Furthermore, debugging and performance tuning is very challenging since it often requires a global perspective. Without proper experience and testing, the resulting applications can perform poorly and do not scale.
In the face of such complexity, one way to architect and develop high performance scalable applications is to follow “Best Practices” of usage of the components that comprise the J2EE framework. These “Best Practices” of usage comprise programming techniques that have been compiled by experts for each component of J2EE and provide a way for J2EE architects and developers to avoid the common pitfalls made by their colleagues. The problem with this approach is that the dissemination of Best Practices is usually ad hoc. Many architects and developers often end up repeating the mistakes of their colleagues.
Thus, there exists a need for a tool that formalizes a set of Best Practices applicable to the J2EE platform and automates the detection of violations of these Best Practices.
While it is difficult to determine whether an application adheres to “Best Practices”, it is often simpler to determine where an application violates known “Best Practices” or contains known common design or coding errors. However, developing individual rules and analyses to identify each error condition is a daunting task.
Thus, it would be highly desirable to provide a tool that formalizes a set of Best Practices applicable to the J2EE platform or like program framework, and that groups violations of them.
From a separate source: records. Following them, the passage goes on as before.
(** * Listings (models/property.py) *)

Record Property : Type := {
  ls_id : Z;
  ls_status : string;
  ls_is_verified : bool;
  ls_is_active : bool;
  ls_is_deleted : bool;
  ls_booking_mode : string;
  ls_require_host_approval : option bool;
  ls_cancellation_policy : option string;
  ls_currency : option string;
  ls_min_stay_nights : Z;
  ls_max_stay_nights : option Z;
  ls_priced : PricingService.priced;
  ls_policy_violations : Z;
  ls_auto_suspend_threshold : Z;
  ls_is_suspended : bool;
  ls_suspension_reason : option string;
  ls_owner_user_id : option Z;
  ls_owner_org_id : option Z;
}.

Definition can_be_booked (p : Property) : bool :=
  str_in (ls_status p) ["active"; "published"]%string
  && ls_is_verified p && ls_is_active p && negb (ls_is_deleted p).

(** [record_policy_violation]'s writes. *)
Definition with_violation (p : Property) (suspend : option string) : Property := {|
  ls_id := ls_id p;
  ls_status := if is_some suspend then "suspended"%string else ls_status p;
  ls_is_verified := ls_is_verified p;
  ls_is_active := if is_some suspend then false else ls_is_active p;
  ls_is_deleted := ls_is_deleted p;
  ls_booking_mode := ls_booking_mode p;
  ls_require_host_approval := ls_require_host_approval p;
  ls_cancellation_policy := ls_cancellation_policy p;
  ls_currency := ls_currency p;
  ls_min_stay_nights := ls_min_stay_nights p;
  ls_max_stay_nights := ls_max_stay_nights p;
  ls_priced := ls_priced p;
  ls_policy_violations := ls_policy_violations p + 1;
  ls_auto_suspend_threshold := ls_auto_suspend_threshold p;
  ls_is_suspended := if is_some suspend then true else ls_is_suspended p;
  ls_suspension_reason := match suspend with Some r => Some r | None => ls_suspension_reason p end;
  ls_owner_user_id := ls_owner_user_id p;
  ls_owner_org_id := ls_owner_org_id p;
|}.

(** The listing as a booking sees it, on the listing's calendar day. *)
Definition listing_view (today : option date) (p : Property) : property := {|
  prop_id := ls_id p;
  prop_local_today := today;
  prop_booking_mode := ls_booking_mode p;
  prop_require_host_approval := truth (ls_require_host_approval p);
  prop_cancellation_policy := ls_cancellation_policy p;
|}.

(** * The booking row (models/booking.py) *)

(** [policy_snapshot["refund_workflow"]], a dictionary; its dates are left out. *)
Abbreviation refund_workflow := (gmap string meta_value).

(** [policy_snapshot["cancellation_outcome"]] *)
Record cancellation_outcome : Type := {
  co_policy : option string;
  co_phase : CancellationPhase;
  co_refundable_base : dec;
  co_refund : dec;
  co_fine : dec;
  co_nights_remaining : Z;
  co_days_until_checkin : Z;
  co_cancelled_by : option Z;
  co_from_status : string;
}.

(** Columns written once, when the booking is created (the approval deadline
    by the checkout page). *)
Record stay_terms : Type := {
  sy_room_type_id : option Z;
  sy_num_guests : Z;
  sy_rooms_requested : Z;
  sy_host_user_id : Z;
  sy_booked_by_user_id : Z;
  sy_booking_owner_id : option Z;
  sy_idempotency_key : option string;
  sy_created_at : Z;
  sy_approval_deadline : option Z;
  sy_is_deleted : bool;
}.

(** Columns of the host's decision and of the front desk. *)
Record stay_desk : Type := {
  sy_approved_by_user_id : option Z;
  sy_approval_reason : option string;
  sy_host_rejected_at : option Z;
  sy_host_rejection_reason : option string;
  sy_guarantee_type : option string;
  sy_assigned_room_id : option Z;
  sy_is_checked_in : bool;
  sy_checked_in_by : option Z;
  sy_is_checked_out : bool;
  sy_checked_out_by : option Z;
}.

Record stay : Type := {
  sy_booking :> booking;
  sy_terms :> stay_terms;
  sy_desk :> stay_desk;
  sy_outcome : option cancellation_outcome;
  sy_outcome_hmac : option string;
  sy_workflow : option refund_workflow;
}.

(** Writes of the columns that [booking_info] groups. *)
Definition set_info (b : booking) (i : booking_info) : booking := {|
  bk_info := i;
  bk_num_nights := bk_num_nights b;
  bk_total_amount := bk_total_amount b;
  bk_status := bk_status b;
  bk_payment_status := bk_payment_status b;
  bk_refund_amount := bk_refund_amount b;
  bk_refunded_at := bk_refunded_at b;
  bk_cancelled_at := bk_cancelled_at b;
  bk_cancelled_by_user_id := bk_cancelled_by_user_id b;
  bk_cancellation_reason := bk_cancellation_reason b;
  bk_paid_at := bk_paid_at b;
  bk_wallet_txn_id := bk_wallet_txn_id b;
  bk_payment_method := bk_payment_method b;
|}.

Section booking_info_writes.
Context (i : booking_info).

Let with_ (p : option property) (ci co : date) (paid due : option dec)
    (approved : option datetime) (guaranteed : option bool) : booking_info := {|
  bk_id := bk_id i;
  bk_reference := bk_reference i;
  bk_property_id := bk_property_id i;
  bk_property := p;
  bk_check_in := ci;
  bk_check_out := co;
  bk_nightly_rate := bk_nightly_rate i;
  bk_cleaning_fee := bk_cleaning_fee i;
  bk_service_fee := bk_service_fee i;
  bk_taxes := bk_taxes i;
  bk_currency := bk_currency i;
  bk_amount_paid := paid;
  bk_amount_due := due;
  bk_deposit_amount := bk_deposit_amount i;
  bk_guest_user_id := bk_guest_user_id i;
  bk_primary_guest_id := bk_primary_guest_id i;
  bk_guest_email := bk_guest_email i;
  bk_host_approved_at := approved;
  bk_expires_at := bk_expires_at i;
  bk_registration_deadline := bk_registration_deadline i;
  bk_payment_timing := bk_payment_timing i;
  bk_booking_flow_type := bk_booking_flow_type i;
  bk_payment_guaranteed := guaranteed;
  bk_policy_snapshot := bk_policy_snapshot i;
|}.

(** The [accommodation_property] relation, loaded. *)
Definition info_property (p : option property) : booking_info :=
  with_ p (bk_check_in i) (bk_check_out i) (bk_amount_paid i) (bk_amount_due i)
    (bk_host_approved_at i) (bk_payment_guaranteed i).

Definition info_dates (ci co : date) (due : option dec) : booking_info :=
  with_ (bk_property i) ci co (bk_amount_paid i) due (bk_host_approved_at i)
    (bk_payment_guaranteed i).

Definition info_paid (paid due : option dec) : booking_info :=
  with_ (bk_property i) (bk_check_in i) (bk_check_out i) paid due (bk_host_approved_at i)
    (Some true).

Definition info_approved (at_ : Z) : booking_info :=
  with_ (bk_property i) (bk_check_in i) (bk_check_out i) (bk_amount_paid i) (bk_amount_due i)
    (Some (Aware at_)) (bk_payment_guaranteed i).
End booking_info_writes.

(** [booking.refund_amount = r] *)
Definition set_refund_amount (b : booking) (r : dec) : booking := {|
  bk_info := bk_info b;
  bk_num_nights := bk_num_nights b;
  bk_total_amount := bk_total_amount b;
  bk_status := bk_status b;
  bk_payment_status := bk_payment_status b;
  bk_refund_amount := Some r;
  bk_refunded_at := bk_refunded_at b;
  bk_cancelled_at := bk_cancelled_at b;
  bk_cancelled_by_user_id := bk_cancelled_by_user_id b;
  bk_cancellation_reason := bk_cancellation_reason b;
  bk_paid_at := bk_paid_at b;
  bk_wallet_txn_id := bk_wallet_txn_id b;
  bk_payment_method := bk_payment_method b;
|}.

Definition with_booking (x : stay) (b : booking) : stay :=
  {| sy_booking := b; sy_terms := sy_terms x; sy_desk := sy_desk x;
     sy_outcome := sy_outcome x; sy_outcome_hmac := sy_outcome_hmac x;
     sy_workflow := sy_workflow x |}.

Definition with_desk (x : stay) (d : stay_desk) : stay :=
  {| sy_booking := sy_booking x; sy_terms := sy_terms x; sy_desk := d;
     sy_outcome := sy_outcome x; sy_outcome_hmac := sy_outcome_hmac x;
     sy_workflow := sy_workflow x |}.

Definition with_outcome (x : stay) (o : cancellation_outcome) (mac : string) : stay :=
  {| sy_booking := sy_booking x; sy_terms := sy_terms x; sy_desk := sy_desk x;
     sy_outcome := Some o; sy_outcome_hmac := Some mac; sy_workflow := sy_workflow x |}.

Definition with_workflow (x : stay) (w : refund_workflow) : stay :=
  {| sy_booking := sy_booking x; sy_terms := sy_terms x; sy_desk := sy_desk x;
     sy_outcome := sy_outcome x; sy_outcome_hmac := sy_outcome_hmac x; sy_workflow := Some w |}.

(** * The other tables, and the database *)

(** CancellationPenalty: the key is unique. *)
Record CancellationPenalty : Type := {
  pn_booking_id : Z;
  pn_amount : dec;
  pn_currency : string;
  pn_status : string;
  pn_idempotency_key : string;
}.

(** BookingPriceAdjustment *)
Record BookingPriceAdjustment : Type := {
  pa_booking_id : Z;
  pa_old_dates : date * date;
  pa_new_dates : date * date;
  pa_old_total_amount : dec;
  pa_new_total_amount : dec;
  pa_delta_amount : dec;
  pa_new_amount_due : dec;
  pa_refund_amount : dec;
  pa_changed_by_user_id : Z;
}.

(** GuestProfile: the columns a booking updates. *)
Record GuestProfile : Type := {
  gp_guest_user_id : Z;
  gp_preferred_currency : option string;
}.

(** [st_flags]: the entities ("accommodation_booking", id) of the open
    ContentFlag rows, a row each. *)
Record store : Type := {
  st_properties : list Property;
  st_room_types : list RoomType;
  st_rules : list AvailabilityRule;
  st_bookings : list stay;
  st_blocked : list BlockedDate;
  st_blocked_seq : Z;
  st_blocks : list InventoryBlock;
  st_holds : list RoomHold;
  st_rooms : list Room;
  st_room_bookings : list RoomBooking;
  st_payments : list AccommodationBookingPayment;
  st_penalties : list CancellationPenalty;
  st_adjustments : list BookingPriceAdjustment;
  st_profiles : list GuestProfile;
  st_flags : list Z;
  st_db : db;
}.

(** The writes of one table. *)
Section store_writes.
Context (s : store).

Let with_ pr bo bl sq ib ho ro pa pe ad gp d : store := {|
  st_properties := pr; st_room_types := st_room_types s; st_rules := st_rules s;
  st_bookings := bo; st_blocked := bl; st_blocked_seq := sq; st_blocks := ib; st_holds := ho;
  st_rooms := ro; st_room_bookings := pa.1; st_payments := pa.2; st_penalties := pe;
  st_adjustments := ad; st_profiles := gp; st_flags := st_flags s; st_db := d;
|}.

Let same_desk := (st_room_bookings s, st_payments s).

Definition with_properties (pr : list Property) : store :=
  with_ pr (st_bookings s) (st_blocked s) (st_blocked_seq s) (st_blocks s) (st_holds s) (st_rooms s)
    same_desk (st_penalties s) (st_adjustments s) (st_profiles s) (st_db s).
Definition with_bookings (bo : list stay) : store :=
  with_ (st_properties s) bo (st_blocked s) (st_blocked_seq s) (st_blocks s) (st_holds s)
    (st_rooms s) same_desk (st_penalties s) (st_adjustments s) (st_profiles s) (st_db s).
Definition with_blocked (bl : list BlockedDate) (sq : Z) : store :=
  with_ (st_properties s) (st_bookings s) bl sq (st_blocks s) (st_holds s)
    (st_rooms s) same_desk (st_penalties s) (st_adjustments s) (st_profiles s) (st_db s).
Definition with_blocks (ib : list InventoryBlock) : store :=
  with_ (st_properties s) (st_bookings s) (st_blocked s) (st_blocked_seq s) ib (st_holds s)
    (st_rooms s) same_desk (st_penalties s) (st_adjustments s) (st_profiles s) (st_db s).
Definition with_holds (ho : list RoomHold) : store :=
  with_ (st_properties s) (st_bookings s) (st_blocked s) (st_blocked_seq s) (st_blocks s) ho
    (st_rooms s) same_desk (st_penalties s) (st_adjustments s) (st_profiles s) (st_db s).
Definition with_rooms (ro : list Room) (ra : list RoomBooking) : store :=
  with_ (st_properties s) (st_bookings s) (st_blocked s) (st_blocked_seq s) (st_blocks s)
    (st_holds s) ro (ra, st_payments s) (st_penalties s) (st_adjustments s) (st_profiles s) (st_db s).
Definition with_payments (pa : list AccommodationBookingPayment) (d : db) : store :=
  with_ (st_properties s) (st_bookings s) (st_blocked s) (st_blocked_seq s) (st_blocks s)
    (st_holds s) (st_rooms s) (st_room_bookings s, pa) (st_penalties s) (st_adjustments s)
    (st_profiles s) d.
Definition with_penalties (pe : list CancellationPenalty) : store :=
  with_ (st_properties s) (st_bookings s) (st_blocked s) (st_blocked_seq s) (st_blocks s)
    (st_holds s) (st_rooms s) same_desk pe (st_adjustments s) (st_profiles s) (st_db s).
Definition with_adjustments (ad : list BookingPriceAdjustment) : store :=
  with_ (st_properties s) (st_bookings s) (st_blocked s) (st_blocked_seq s) (st_blocks s)
    (st_holds s) (st_rooms s) same_desk (st_penalties s) ad (st_profiles s) (st_db s).
Definition with_profiles (gp : list GuestProfile) : store :=
  with_ (st_properties s) (st_bookings s) (st_blocked s) (st_blocked_seq s) (st_blocks s)
    (st_holds s) (st_rooms s) same_desk (st_penalties s) (st_adjustments s) gp (st_db s).
Definition with_db (d : db) : store :=
  with_ (st_properties s) (st_bookings s) (st_blocked s) (st_blocked_seq s) (st_blocks s)
    (st_holds s) (st_rooms s) same_desk (st_penalties s) (st_adjustments s) (st_profiles s) d.
End store_writes.

Definition get_property (s : store) (pid : Z) : option Property :=
  List.find (fun p => ls_id p =? pid) (st_properties s).
Definition get_room_type (s : store) (rid : Z) : option RoomType :=
  List.find (fun r => rt_id r =? rid) (st_room_types s).
Definition get_stay (s : store) (bid : Z) : option stay :=
  List.find (fun b : stay => bk_id b =? bid) (st_bookings s).

(** The row of a loaded object is written back; the relation to the listing is
    not a column. *)
Definition stored (x : stay) : stay :=
  with_booking x (set_info x (info_property x None)).
Definition write_stay (s : store) (x : stay) : store :=
  with_bookings s (update_where (fun b : stay => bk_id b =? bk_id x) (fun _ => stored x)
                     (st_bookings s)).

(** * Signatures (services/marketplace_service.py) *)

(** [_refund_policy_booking_context] *)
Record signing_context : Type := {
  sc_booking_id : Z;
  sc_booking_reference : option string;
  sc_property_id : Z;
  sc_booked_by_user_id : Z;
  sc_host_user_id : Z;
  sc_currency : string;
}.

(** The payloads that are signed, each the JSON text of its parts with sorted
    keys. *)
Inductive signed_message : Type :=
  | RulesMessage (c : signing_context) (version : Z) (policy : option CancellationPolicy)
      (text : string)
  | OutcomeMessage (c : signing_context) (rules_signature : option string)
      (outcome : cancellation_outcome)
  | WorkflowMessage (c : signing_context) (rules_signature outcome_signature : option string)
      (w : refund_workflow).

(** When and where an operation runs: the instant, the server's calendar day,
    the day at each property ([None]: no usable time zone), the hold time
    configured in minutes, whether the anti-abuse checks are skipped, HMAC-SHA256
    under the signing key ([None]: no key is configured), and who holds an
    administrator's role. *)
Record env : Type := {
  now : Z;
  server_date : date;
  local_today : Z -> option date;
  hold_minutes_config : Z;
  development_mode : bool;
  signing : option (signed_message -> string);
  has_global_role : Z -> bool;
}.

(** [if x:] on an optional id. *)
Definition id_of (x : option Z) : option Z :=
  match x with Some n => if n =? 0 then None else Some n | None => None end.

(** A booking loaded with its listing. *)
Definition load (e : env) (s : store) (x : stay) : stay :=
  with_booking x (set_info x (info_property x
    (listing_view (local_today e (bk_property_id x)) <$> get_property s (bk_property_id x)))).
SUMMARY OF THE INVENTIONIt is an object of the present invention to provide a very general framework for analyzing and identifying program errors that occur when developing software code.
It is a further object of the present invention to provide a very general framework for analyzing and identifying program errors that occur when developing Java code implemented for applications such as J2EE and J2SE.
In attainment of these objective there is provided a tool that formalizes a set of Best Practices applicable to the J2EE platform and automates the detection of violations of these Best Practices. The tool, in addition to formalizing sets of Best Practices applicable to the J2EE platform, facilitates the development of individual rules and analyses for new Best Practices applicable to the J2EE platform. It permits the easy extension of the set of rules to new Best Practices as they are discovered.
In a preferred embodiment, the tool groups violations of the “Best Practices” applicable to the J2EE platform according to categories based on the types of analyses performed. In addition, the technique for applying the new set of rules to any given application is greatly simplified. Such a categorization permits the easy extension of the set of rules to new Best Practices as they are discovered and simplifies the application of the new set of rules to any given application.
The tool of the invention, providing static analysis-based error reduction (SABER), preferably comprises a system and software architecture for identifying and analyzing problems, and helping to provide solutions for problems encountered in J2EE applications including problems that fall under two major groups—J2EE programming pitfalls and the more general Java programming pitfalls, both of which are relevant in the context of J2EE applications. The system and software architecture categorizes the common problems based on the analysis needed to identify them via a static analysis of the J2EE applications. The static analysis techniques are automated techniques and the present tool identifies the common problems associated with J2EE applications before they are deployed (e.g., during development or quality assurance review) in order to identify most performance, correctness, security, privacy and maintainability problems prior to deployment.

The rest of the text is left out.